Samuel Gavitt Babcock (October 8, 1851 – June 20, 1942) was an American bishop in the Episcopal Church, serving as Suffragan Bishop of Massachusetts between 1913 and 1938.

==Early life and education==
Babcock was born on October 8, 1851, in Newport, Rhode Island, the son of Stanton Babcock and Sarah J. White. He was educated at the public schools of Newport, Rhode Island and Salem, Massachusetts, before attending Harvard University to study at the Episcopal Theological School, from where he graduated in 1891 with a Bachelor of Divinity. He was awarded a Doctor of Divinity by Brown University in 1915.

==Ordained ministry==
Babcock was ordained deacon on January 13, 1877, and priest on September 28, 1891, by Bishop Thomas M. Clark of Rhode Island.

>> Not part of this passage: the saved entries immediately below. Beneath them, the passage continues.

Fixpoint answers {S : Type} (f : call → S → S * answer) (cs : list call) (s : S) : list answer :=
  match cs with
  | [] => []
  | c :: cs => let '(s, a) := f c s in a :: answers f cs s
  end.

Lemma only_Do keys b op :
  roomy keys → only keys (tree b) → opKey op ∈ keys → only keys (tree (fsDo op b).1).
Proof.
  intros Hr Ho Hk. pose proof (only_clear _ _ _ Hr Ho Hk) as Hc. rewrite fsDo_tree.
  assert (only keys (removeLocked (tree b) (opKey op)).1).
  { unfold removeLocked, remove. destruct Hc as (_ & -> & _).
    destruct (files _ !! _); [by apply only_deleted|done]. }
  destruct op as [k d|k d|k d e|k|k e]; cbn [opKey] in *.
  - rewrite putLocked_ready by done. by apply only_published.
  - rewrite createLocked_ready by done.
    destruct (files _ !! _); [by apply only_withDirs|by apply only_published].
  - unfold casLocked. destruct (getLocked _ _) as [[c cur]|]; [|done]. case_decide; [|done].
    rewrite putLocked_ready by done. by apply only_published.
  - done.
  - destruct (getLocked _ _) as [[c cur]|]; [|done]. by case_decide.
Qed.

(** The local backend answers as the contract does. *)
Lemma answers_agree keys cs b st :
  roomy keys → Forall (λ c, callKey c ∈ keys) cs →
  treeOk (tree b) → only keys (tree b) → agree (tree b) st →
  answers onFs cs b = answers onStore cs st.
Proof.
  intros Hr Hcs. revert b st. induction Hcs as [|c cs Hc Hcs IH]; intros b st Hok Ho Ha; [done|].
  pose proof (only_clear _ _ _ Hr Ho Hc) as Hcl. cbn [answers].
  destruct c as [k|op]; cbn [onFs onStore callKey] in *.
  - cbn [fsGet]. rewrite addGet_tree, (getLocked_fetch _ st) by done.
    f_equal. apply IH; by rewrite addGet_tree.
  - destruct (treeOk_agree_Do _ _ _ Hok Hcl Ha) as (Hres & Hok' & Ha').
    pose proof (only_Do _ _ _ Hr Ho Hc) as Ho'.
    destruct (fsDo op b) as [b' r], (perform op st) as [st' r']. cbn in *. subst r'.
    f_equal. by apply IH.
Qed.

Definition stateAfter {S : Type} (f : call → S → S * answer) (cs : list call) (s : S) : S :=
  foldl (λ s c, (f c s).1) s cs.

Lemma perform_keys (keys : list string) op st :
  (∀ k, is_Some (st !! k) → k ∈ keys) → opKey op ∈ keys →
  ∀ k, is_Some ((perform op st).1 !! k) → k ∈ keys.
Proof.
  intros Hst Hop k. destruct op as [k' d|k' d|k' d e|k'|k' e]; cbn in *;
    try (destruct (st !! k') eqn:?); try case_decide; cbn; auto;
    rewrite ?lookup_insert_is_Some, ?lookup_delete_is_Some; naive_solver.
Qed.

Lemma stateAfter_agree keys cs b st :
  roomy keys → Forall (λ c, callKey c ∈ keys) cs →
  treeOk (tree b) → only keys (tree b) → agree (tree b) st → (∀ k, is_Some (st !! k) → k ∈ keys) →
  let b' := stateAfter onFs cs b in
  let st' := stateAfter onStore cs st in
  treeOk (tree b') ∧ only keys (tree b') ∧ agree (tree b') st'
  ∧ ∀ k, is_Some (st' !! k) → k ∈ keys.
Proof.
  intros Hr Hcs. revert b st. induction Hcs as [|c cs Hc Hcs IH]; intros b st Hok Ho Ha Hst; [done|].
  pose proof (only_clear _ _ _ Hr Ho Hc) as Hcl. unfold stateAfter in *. cbn [foldl].
  destruct c as [k|op]; cbn [onFs onStore callKey] in *.
  - apply IH; cbn; rewrite ?addGet_tree; done.
  - destruct (treeOk_agree_Do _ _ _ Hok Hcl Ha) as (_ & Hok' & Ha').
    pose proof (only_Do _ _ _ Hr Ho Hc) as Ho'. pose proof (perform_keys _ _ _ Hst Hc) as Hst'.
    destruct (fsDo op b) as [b' r], (perform op st) as [st' r']. by apply IH.
Qed.
End calls.

(** ** Listing by pages *)

(** Insertion into a sorted list, the reference for the bounded selection. *)
Fixpoint insKey (k : string) (l : list string) : list string :=
  match l with
  | [] => [k]
  | x :: l => if decide (String.le k x) then k :: x :: l else x :: insKey k l
  end.

Lemma insKey_perm k l : insKey k l ≡ₚ k :: l.
Proof.
  induction l as [|x l IH]; simpl; [done|]. case_decide; [done|]. rewrite IH. by constructor.
Qed.

Lemma insKey_sorted k l : StronglySorted String.le l → StronglySorted String.le (insKey k l).
Proof.
  induction 1 as [|x l Hl IH Hx]; simpl; [by repeat constructor|]. case_decide as Hk.
  - constructor; [by constructor|]. constructor; [done|].
    eapply Forall_impl; [exact Hx|]. intros y Hy. by transitivity x.
  - constructor; [done|]. rewrite insKey_perm. constructor; [|done].
    by destruct (total String.le k x).
Qed.

Lemma sortKeys_perm l : sortKeys l ≡ₚ l.
Proof. apply merge_sort_Permutation. Qed.

Lemma sortKeys_sorted l : StronglySorted String.le (sortKeys l).
Proof. apply StronglySorted_merge_sort; apply _. Qed.

Lemma sorted_perm_eq l1 l2 :
  StronglySorted String.le l1 → StronglySorted String.le l2 → l1 ≡ₚ l2 → l1 = l2.
Proof. intros. by eapply (StronglySorted_unique String.le). Qed.

Lemma sortKeys_id l : StronglySorted String.le l → sortKeys l = l.
Proof. intros. apply sorted_perm_eq; [apply sortKeys_sorted|done|apply sortKeys_perm]. Qed.

Lemma sortKeys_snoc l k : sortKeys (l ++ [k]) = insKey k (sortKeys l).
Proof.
  apply sorted_perm_eq; [apply sortKeys_sorted|apply insKey_sorted, sortKeys_sorted|].
  rewrite insKey_perm, !sortKeys_perm. by rewrite Permutation_app_comm.
Qed.

Lemma sortKeys_nil l : sortKeys l = [] → l = [].
Proof. intros Hl. pose proof (sortKeys_perm l) as Hp. rewrite Hl in Hp. by apply Permutation_nil_l in Hp. Qed.

Lemma take_insKey n k l : take n (insKey k l) = take n (insKey k (take n l)).
Proof.
  revert n. induction l as [|x l IH]; intros n; [by rewrite take_nil|].
  destruct n as [|n]; [done|]. cbn [insKey take]. case_decide; cbn [take]; [|by rewrite IH].
  f_equal. destruct n; [done|]. cbn [take]. by rewrite take_take, Nat.min_l by lia.
Qed.

Lemma insKey_below k l top : String.le k top → insKey k (l ++ [top]) = insKey k l ++ [top].
Proof.
  intros Hk. induction l as [|x l IH]; simpl; [by rewrite decide_True|].
  case_decide; [done|]. by rewrite IH.
Qed.

Lemma sorted_snoc l k :
  StronglySorted String.le l → Forall (λ x, String.le x k) l → StronglySorted String.le (l ++ [k]).
Proof.
  induction 1 as [|x l Hl IH Hx]; simpl; [by repeat constructor|].
  intros [Hxk Hlk]%Forall_cons. constructor; [by apply IH|].
  apply Forall_app. split; [done|by constructor].
Qed.

Lemma insKey_above k l :
  StronglySorted String.le l → Forall (λ x, String.le x k) l → insKey k l = l ++ [k].
Proof.
  intros Hs Hl. apply sorted_perm_eq; [by apply insKey_sorted|by apply sorted_snoc|].
  rewrite insKey_perm. by rewrite Permutation_app_comm.
Qed.

Lemma sorted_last l k :
  StronglySorted String.le (l ++ [k]) → StronglySorted String.le l ∧ Forall (λ x, String.le x k) l.
Proof.
  induction l as [|x l IH]; simpl; [by repeat constructor|].
  intros [Hs [Hl [Hk _]%Forall_cons]%Forall_app]%StronglySorted_inv.
  destruct (IH Hs). split; by constructor.
Qed.

(** The keys a page of the prefix is cut from, after the cursor. *)
Definition wanted (prefix after : string) (k : string) : Prop :=
  hasPrefix prefix k = true ∧ hasSuffix k ".tmp" = false ∧ ¬ String.le k after.

#[global] Instance wanted_dec prefix after k : Decision (wanted prefix after k) := _.

Definition matching (prefix after : string) (keys : list string) : list string :=
  sortKeys (filter (wanted prefix after) keys).

(** One step of the selection keeps the smallest [n = limit + 1] keys. *)
Lemma keepKey_insKey prefix after limit l k :
  StronglySorted String.le l →
  keepKey prefix after limit (take (limit + 1) l) k
  = take (limit + 1) (if decide (wanted prefix after k) then insKey k l else l).
Proof.
  intros Hs. destruct (decide (wanted prefix after k)) as [(Hp & Ht & Ha)|Hw]; unfold keepKey; cycle 1.
  { destruct (hasPrefix prefix k) eqn:Hp, (hasSuffix k ".tmp") eqn:Ht; try done. simpl.
    by rewrite bool_decide_true by (apply dec_stable; unfold wanted in Hw; naive_solver). }
  rewrite Hp, Ht, (bool_decide_false _ Ha). cbn [negb orb]. rewrite take_insKey.
  set (T := take (limit + 1) l). assert (StronglySorted String.le T) as HT.
  { unfold T. rewrite <-(take_drop (limit + 1) l) in Hs. by eapply StronglySorted_app_1_l. }
  case_decide as Hlen.
  - rewrite sortKeys_snoc, sortKeys_id by done. rewrite take_ge; [done|].
    rewrite insKey_perm. simpl. lia.
  - assert (length T = limit + 1)%nat as HlT by (unfold T in *; rewrite length_take in *; lia).
    clearbody T. destruct T as [|top T' _] using rev_ind; [simpl in *; lia|].
    rewrite last_snoc. rewrite length_app in *. simpl in *.
    apply sorted_last in HT as HT'. destruct HT' as [HsT' HleT'].
    rewrite Nat.add_sub, take_app_length.
    case_decide as Htop.
    + rewrite sortKeys_snoc, sortKeys_id by done. rewrite insKey_below by apply Htop.
      rewrite take_app_le by (rewrite insKey_perm; simpl; lia).
      rewrite take_ge; [done|]. rewrite insKey_perm. simpl. lia.
    + assert (String.le top k).
      { destruct (total String.le k top) as [Hle|]; [|done].
        destruct (decide (k = top)) as [->|]; [done|naive_solver]. }
      rewrite insKey_above; [|done|].
      * rewrite take_app_le by (rewrite length_app; simpl; lia).
        rewrite take_ge; [done|]. rewrite length_app. simpl. lia.
      * apply Forall_app. split; [|by constructor].
        eapply Forall_impl; [exact HleT'|]. intros y Hy. by transitivity top.
Qed.

Lemma pageKeys_matching prefix after limit keys :
  pageKeys prefix after limit keys = take (limit + 1) (matching prefix after keys).
Proof.
  unfold pageKeys, matching.
  induction keys as [|k keys IH] using rev_ind; [symmetry; apply take_nil|].
  rewrite foldl_app, IH. cbn [foldl]. rewrite keepKey_insKey by apply sortKeys_sorted.
  rewrite filter_app. f_equal. case_decide as Hw.
  - by rewrite filter_cons_True, sortKeys_snoc.
  - by rewrite filter_cons_False, app_nil_r.
Qed.

(** The cursor splits a listing without loss: what follows the last key of a page
    is the rest of the listing. *)
Lemma matching_next prefix after keys n next :
  NoDup keys → matching prefix after keys !! n = Some next →
  matching prefix next keys = drop (S n) (matching prefix after keys).
Proof.
  intros Hnd Hn. pose proof (sortKeys_sorted (filter (wanted prefix after) keys)) as Hs.
  unfold matching in *. set (M := sortKeys (filter (wanted prefix after) keys)) in *.
  assert (NoDup M) as HndM by (unfold M; rewrite sortKeys_perm; by apply NoDup_filter).
  assert (M ≡ₚ filter (wanted prefix after) keys) as HM by apply sortKeys_perm.
  clearbody M. apply list_elem_of_split_length in Hn as (M1 & M2 & -> & ->).
  assert (wanted prefix after next) as (_ & _ & Hnext).
  { assert (next ∈ filter (wanted prefix after) keys) as H%list_elem_of_filter by (rewrite <-HM; set_solver).
    apply H. }
  replace (drop (S (length M1)) (M1 ++ next :: M2)) with M2
    by (by rewrite cons_middle, app_assoc, drop_app_length' by (rewrite length_app; simpl; lia)).
  assert (StronglySorted String.le M1 ∧ Forall (λ x, String.le x next) M1) as [_ HM1].
  { apply sorted_last. rewrite cons_middle, app_assoc in Hs. by eapply StronglySorted_app_1_l. }
  apply StronglySorted_app_1_r in Hs. apply StronglySorted_inv in Hs as [HsM2 HM2].
  apply sorted_perm_eq; [apply sortKeys_sorted|done|]. rewrite sortKeys_perm.
  transitivity (filter (λ k, ¬ String.le k next) (filter (wanted prefix after) keys)).
  - rewrite list_filter_filter. apply reflexive_eq, list_filter_iff. intros k. unfold wanted.
    split; [|naive_solver]. intros (Hp & Ht & Hk). split_and!; try done. intros Hka. apply Hk.
    transitivity after; [done|]. by destruct (total String.le next after).
  - rewrite <-HM, filter_app, filter_cons_False by (intros Hne; by apply Hne).
    rewrite list_filter_none, list_filter_all; [done|..].
    + rewrite Forall_forall in HM2 |- *. intros x Hx Hle.
      apply NoDup_app in HndM as (_ & _ & [Hc _]%NoDup_cons). apply Hc.
      by rewrite (anti_symm String.le next x (HM2 x Hx) Hle).
    + eapply Forall_impl; [exact HM1|]. intros x Hx Hne. by apply Hne.
Qed.

(** *** The path of a key *)

Lemma split_app_gen sep a b : split sep (a +:+ String sep b) = split sep a ++ split sep b.
Proof.
  induction a as [|c a IH].
  - change (EmptyString +:+ String sep b) with (String sep b). cbn [split]. by rewrite decide_True.
  - change (String c a +:+ String sep b) with (String c (a +:+ String sep b)). cbn [split].
    rewrite IH. case_decide; [done|]. pose proof (split_nonempty sep a).
    by destruct (split sep a).
Qed.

During his diaconate he was active in local missionary work and served as assistant at Christ Church in Westerly, Rhode Island. After ordination to the priesthood, he served as curate of Grace Church in Providence, Rhode Island between 1891 and 1892, rector of Christ Church in Hyde Park, Massachusetts between 1892 and 1903, Archdeacon of New Bedford between 1899 and 1903, and then Archdeacon of Massachusetts from 1903 to 1913.

==Bishop==
Bobcock was elected suffragan bishop of Massachusetts in 1913, and was consecrated on June 17, 1913, by the Bishop of Massachusetts William Lawrence. He retained the post till his retirement in 1938. He was the first Suffragan Bishop of Massachusetts and one of the first in the Episcopal Church. He died on June 20, 1942. His funeral was held in St Paul's Cathedra, Boston, where Bishop Henry Knox Sherrill was celebrant.